Source records:
= = = = =

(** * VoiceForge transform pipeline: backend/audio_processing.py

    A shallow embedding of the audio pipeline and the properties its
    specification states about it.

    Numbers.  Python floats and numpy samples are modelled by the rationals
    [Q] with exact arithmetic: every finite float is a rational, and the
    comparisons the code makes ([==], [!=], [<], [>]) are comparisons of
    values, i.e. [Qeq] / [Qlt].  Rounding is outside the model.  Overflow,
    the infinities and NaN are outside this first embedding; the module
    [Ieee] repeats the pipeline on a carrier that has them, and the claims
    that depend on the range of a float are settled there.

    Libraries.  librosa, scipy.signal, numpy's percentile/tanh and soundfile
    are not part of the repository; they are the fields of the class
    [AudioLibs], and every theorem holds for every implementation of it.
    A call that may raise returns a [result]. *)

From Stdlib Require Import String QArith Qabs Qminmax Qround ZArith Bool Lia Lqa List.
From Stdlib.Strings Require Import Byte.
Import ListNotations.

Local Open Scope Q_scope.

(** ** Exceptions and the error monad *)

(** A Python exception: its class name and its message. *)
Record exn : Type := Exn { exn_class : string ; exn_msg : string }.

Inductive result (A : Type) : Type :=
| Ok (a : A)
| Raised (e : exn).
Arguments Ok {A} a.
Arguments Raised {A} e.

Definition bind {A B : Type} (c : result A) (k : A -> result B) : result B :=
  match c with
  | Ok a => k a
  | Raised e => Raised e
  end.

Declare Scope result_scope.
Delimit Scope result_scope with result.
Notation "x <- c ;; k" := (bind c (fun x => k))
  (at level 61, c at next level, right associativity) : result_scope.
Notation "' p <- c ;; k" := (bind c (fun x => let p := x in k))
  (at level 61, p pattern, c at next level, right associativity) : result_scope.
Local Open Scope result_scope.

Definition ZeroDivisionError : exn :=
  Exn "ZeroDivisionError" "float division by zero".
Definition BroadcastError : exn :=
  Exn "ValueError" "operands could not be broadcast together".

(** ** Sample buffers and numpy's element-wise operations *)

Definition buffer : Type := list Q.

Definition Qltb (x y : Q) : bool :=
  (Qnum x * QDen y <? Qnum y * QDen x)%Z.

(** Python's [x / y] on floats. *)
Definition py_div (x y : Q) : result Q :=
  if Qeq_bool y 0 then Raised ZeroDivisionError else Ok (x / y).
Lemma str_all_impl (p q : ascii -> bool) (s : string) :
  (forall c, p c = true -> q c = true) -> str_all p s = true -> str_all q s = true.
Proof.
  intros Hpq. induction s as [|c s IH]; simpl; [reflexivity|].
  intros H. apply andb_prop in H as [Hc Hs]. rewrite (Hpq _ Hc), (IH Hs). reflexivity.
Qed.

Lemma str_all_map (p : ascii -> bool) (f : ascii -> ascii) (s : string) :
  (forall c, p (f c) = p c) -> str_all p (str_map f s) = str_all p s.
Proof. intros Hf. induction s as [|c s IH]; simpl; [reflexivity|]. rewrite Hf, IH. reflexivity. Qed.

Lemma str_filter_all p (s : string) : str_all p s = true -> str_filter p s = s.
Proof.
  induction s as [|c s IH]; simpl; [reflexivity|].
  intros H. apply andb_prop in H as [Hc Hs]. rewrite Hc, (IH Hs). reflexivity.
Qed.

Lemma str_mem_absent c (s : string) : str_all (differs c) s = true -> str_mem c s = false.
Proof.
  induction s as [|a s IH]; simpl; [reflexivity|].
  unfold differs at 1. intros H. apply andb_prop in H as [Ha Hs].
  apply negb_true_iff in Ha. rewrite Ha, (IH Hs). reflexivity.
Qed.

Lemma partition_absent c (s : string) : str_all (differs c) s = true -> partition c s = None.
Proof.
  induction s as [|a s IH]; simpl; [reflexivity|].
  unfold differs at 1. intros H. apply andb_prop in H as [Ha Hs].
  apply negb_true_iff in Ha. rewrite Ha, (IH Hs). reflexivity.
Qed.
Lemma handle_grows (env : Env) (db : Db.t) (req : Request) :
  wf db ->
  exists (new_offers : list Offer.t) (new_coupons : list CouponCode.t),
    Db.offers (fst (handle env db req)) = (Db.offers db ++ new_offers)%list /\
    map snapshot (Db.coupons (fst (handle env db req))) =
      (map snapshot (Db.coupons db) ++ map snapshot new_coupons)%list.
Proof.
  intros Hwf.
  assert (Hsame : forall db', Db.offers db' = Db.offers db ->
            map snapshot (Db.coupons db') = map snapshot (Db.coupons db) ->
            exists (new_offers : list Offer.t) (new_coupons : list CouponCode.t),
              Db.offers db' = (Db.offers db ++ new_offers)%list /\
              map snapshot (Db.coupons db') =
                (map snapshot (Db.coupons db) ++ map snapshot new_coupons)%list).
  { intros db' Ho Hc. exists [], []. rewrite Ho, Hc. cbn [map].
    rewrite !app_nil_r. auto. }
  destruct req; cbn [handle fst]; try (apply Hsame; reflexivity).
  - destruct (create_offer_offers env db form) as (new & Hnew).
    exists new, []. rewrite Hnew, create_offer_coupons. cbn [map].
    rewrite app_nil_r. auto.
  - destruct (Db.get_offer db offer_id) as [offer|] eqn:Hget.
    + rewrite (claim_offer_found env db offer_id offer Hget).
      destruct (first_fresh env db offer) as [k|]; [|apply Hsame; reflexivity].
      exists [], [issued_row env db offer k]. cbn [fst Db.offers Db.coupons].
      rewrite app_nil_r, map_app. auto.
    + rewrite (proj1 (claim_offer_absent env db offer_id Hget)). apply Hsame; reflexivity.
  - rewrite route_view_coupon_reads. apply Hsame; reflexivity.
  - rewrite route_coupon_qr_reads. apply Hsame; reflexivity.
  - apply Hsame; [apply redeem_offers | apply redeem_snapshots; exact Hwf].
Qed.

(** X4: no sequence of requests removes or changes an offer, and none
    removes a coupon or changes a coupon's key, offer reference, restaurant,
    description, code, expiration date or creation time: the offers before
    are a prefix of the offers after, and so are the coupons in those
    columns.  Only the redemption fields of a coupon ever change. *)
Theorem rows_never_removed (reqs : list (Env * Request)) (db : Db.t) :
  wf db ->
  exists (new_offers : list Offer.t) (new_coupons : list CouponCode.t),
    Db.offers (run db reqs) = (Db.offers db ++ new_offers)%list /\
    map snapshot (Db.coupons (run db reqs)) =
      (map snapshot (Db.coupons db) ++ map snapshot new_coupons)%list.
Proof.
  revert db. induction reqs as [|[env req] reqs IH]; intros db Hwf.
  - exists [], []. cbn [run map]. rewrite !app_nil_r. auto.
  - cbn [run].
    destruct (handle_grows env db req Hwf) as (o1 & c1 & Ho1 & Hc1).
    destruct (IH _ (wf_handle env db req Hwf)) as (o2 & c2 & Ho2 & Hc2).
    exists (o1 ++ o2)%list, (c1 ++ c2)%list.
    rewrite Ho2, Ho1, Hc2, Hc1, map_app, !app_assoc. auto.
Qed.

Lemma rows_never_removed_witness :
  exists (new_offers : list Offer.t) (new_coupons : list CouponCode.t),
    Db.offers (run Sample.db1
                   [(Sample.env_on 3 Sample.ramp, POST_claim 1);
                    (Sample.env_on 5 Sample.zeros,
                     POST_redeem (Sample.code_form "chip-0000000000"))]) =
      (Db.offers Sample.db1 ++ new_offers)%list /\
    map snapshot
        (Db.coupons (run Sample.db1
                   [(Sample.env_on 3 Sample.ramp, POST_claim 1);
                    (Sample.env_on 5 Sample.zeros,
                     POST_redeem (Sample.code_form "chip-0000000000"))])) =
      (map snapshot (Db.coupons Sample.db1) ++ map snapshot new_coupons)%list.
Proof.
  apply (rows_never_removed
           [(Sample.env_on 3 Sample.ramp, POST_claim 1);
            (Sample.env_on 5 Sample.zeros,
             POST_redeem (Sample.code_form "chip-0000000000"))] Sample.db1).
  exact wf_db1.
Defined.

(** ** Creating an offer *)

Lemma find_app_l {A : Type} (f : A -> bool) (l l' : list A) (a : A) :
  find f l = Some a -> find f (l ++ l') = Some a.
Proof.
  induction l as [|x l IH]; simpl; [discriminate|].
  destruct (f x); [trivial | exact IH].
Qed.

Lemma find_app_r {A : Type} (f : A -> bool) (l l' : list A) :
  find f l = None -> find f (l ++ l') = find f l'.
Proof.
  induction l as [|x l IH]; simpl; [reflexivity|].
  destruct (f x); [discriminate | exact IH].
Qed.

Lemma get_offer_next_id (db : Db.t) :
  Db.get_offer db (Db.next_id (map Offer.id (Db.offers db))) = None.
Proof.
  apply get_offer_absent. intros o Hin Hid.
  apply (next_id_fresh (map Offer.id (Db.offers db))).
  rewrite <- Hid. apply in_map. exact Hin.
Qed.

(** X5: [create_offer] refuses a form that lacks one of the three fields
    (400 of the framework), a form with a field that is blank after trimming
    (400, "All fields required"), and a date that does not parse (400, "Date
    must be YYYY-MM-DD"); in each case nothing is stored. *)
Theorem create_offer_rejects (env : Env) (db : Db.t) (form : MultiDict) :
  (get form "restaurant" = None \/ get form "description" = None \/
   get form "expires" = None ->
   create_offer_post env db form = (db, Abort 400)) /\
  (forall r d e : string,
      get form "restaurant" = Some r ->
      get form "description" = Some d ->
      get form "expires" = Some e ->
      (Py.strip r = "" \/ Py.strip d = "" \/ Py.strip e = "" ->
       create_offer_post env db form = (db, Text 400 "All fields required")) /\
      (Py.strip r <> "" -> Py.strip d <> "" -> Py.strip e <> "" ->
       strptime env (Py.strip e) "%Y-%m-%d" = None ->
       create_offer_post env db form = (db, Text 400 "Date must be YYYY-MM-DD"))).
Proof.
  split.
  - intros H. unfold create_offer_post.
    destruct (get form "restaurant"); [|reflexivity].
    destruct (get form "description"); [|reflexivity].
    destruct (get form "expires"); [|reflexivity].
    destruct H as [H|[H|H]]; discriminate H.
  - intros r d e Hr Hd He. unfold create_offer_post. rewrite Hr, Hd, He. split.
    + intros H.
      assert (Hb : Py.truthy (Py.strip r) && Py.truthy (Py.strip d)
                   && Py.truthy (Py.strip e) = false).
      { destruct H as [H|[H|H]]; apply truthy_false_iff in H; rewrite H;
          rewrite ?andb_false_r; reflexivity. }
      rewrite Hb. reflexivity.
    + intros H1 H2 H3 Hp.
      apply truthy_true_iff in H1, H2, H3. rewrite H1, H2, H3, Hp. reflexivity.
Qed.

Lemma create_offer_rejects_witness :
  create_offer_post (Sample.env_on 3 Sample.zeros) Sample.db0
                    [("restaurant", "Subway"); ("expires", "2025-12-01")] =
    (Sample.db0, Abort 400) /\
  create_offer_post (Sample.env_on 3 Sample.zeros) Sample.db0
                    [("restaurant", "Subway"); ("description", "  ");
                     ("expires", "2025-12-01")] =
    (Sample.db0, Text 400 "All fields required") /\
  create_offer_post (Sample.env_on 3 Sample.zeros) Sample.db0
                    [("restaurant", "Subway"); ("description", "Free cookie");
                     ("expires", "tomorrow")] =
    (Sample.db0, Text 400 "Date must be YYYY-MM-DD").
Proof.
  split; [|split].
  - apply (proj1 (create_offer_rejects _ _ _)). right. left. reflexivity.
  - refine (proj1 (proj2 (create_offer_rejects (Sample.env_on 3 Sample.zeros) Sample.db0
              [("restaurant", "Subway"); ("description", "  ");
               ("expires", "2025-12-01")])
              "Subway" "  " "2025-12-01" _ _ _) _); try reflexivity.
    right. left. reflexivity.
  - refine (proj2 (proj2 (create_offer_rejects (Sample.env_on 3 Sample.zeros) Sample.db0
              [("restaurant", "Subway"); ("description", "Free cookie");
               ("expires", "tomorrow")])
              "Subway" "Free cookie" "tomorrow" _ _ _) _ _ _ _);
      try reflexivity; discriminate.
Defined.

= = = = =

# [Task goal]
Extract every line from the records above that contains the word "simpl".

# [Task result]
  intros Hpq. induction s as [|c s IH]; simpl; [reflexivity|].
Proof. intros Hf. induction s as [|c s IH]; simpl; [reflexivity|]. rewrite Hf, IH. reflexivity. Qed.
  induction s as [|c s IH]; simpl; [reflexivity|].
  induction s as [|a s IH]; simpl; [reflexivity|].
  induction s as [|a s IH]; simpl; [reflexivity|].
  induction l as [|x l IH]; simpl; [discriminate|].
  induction l as [|x l IH]; simpl; [reflexivity|].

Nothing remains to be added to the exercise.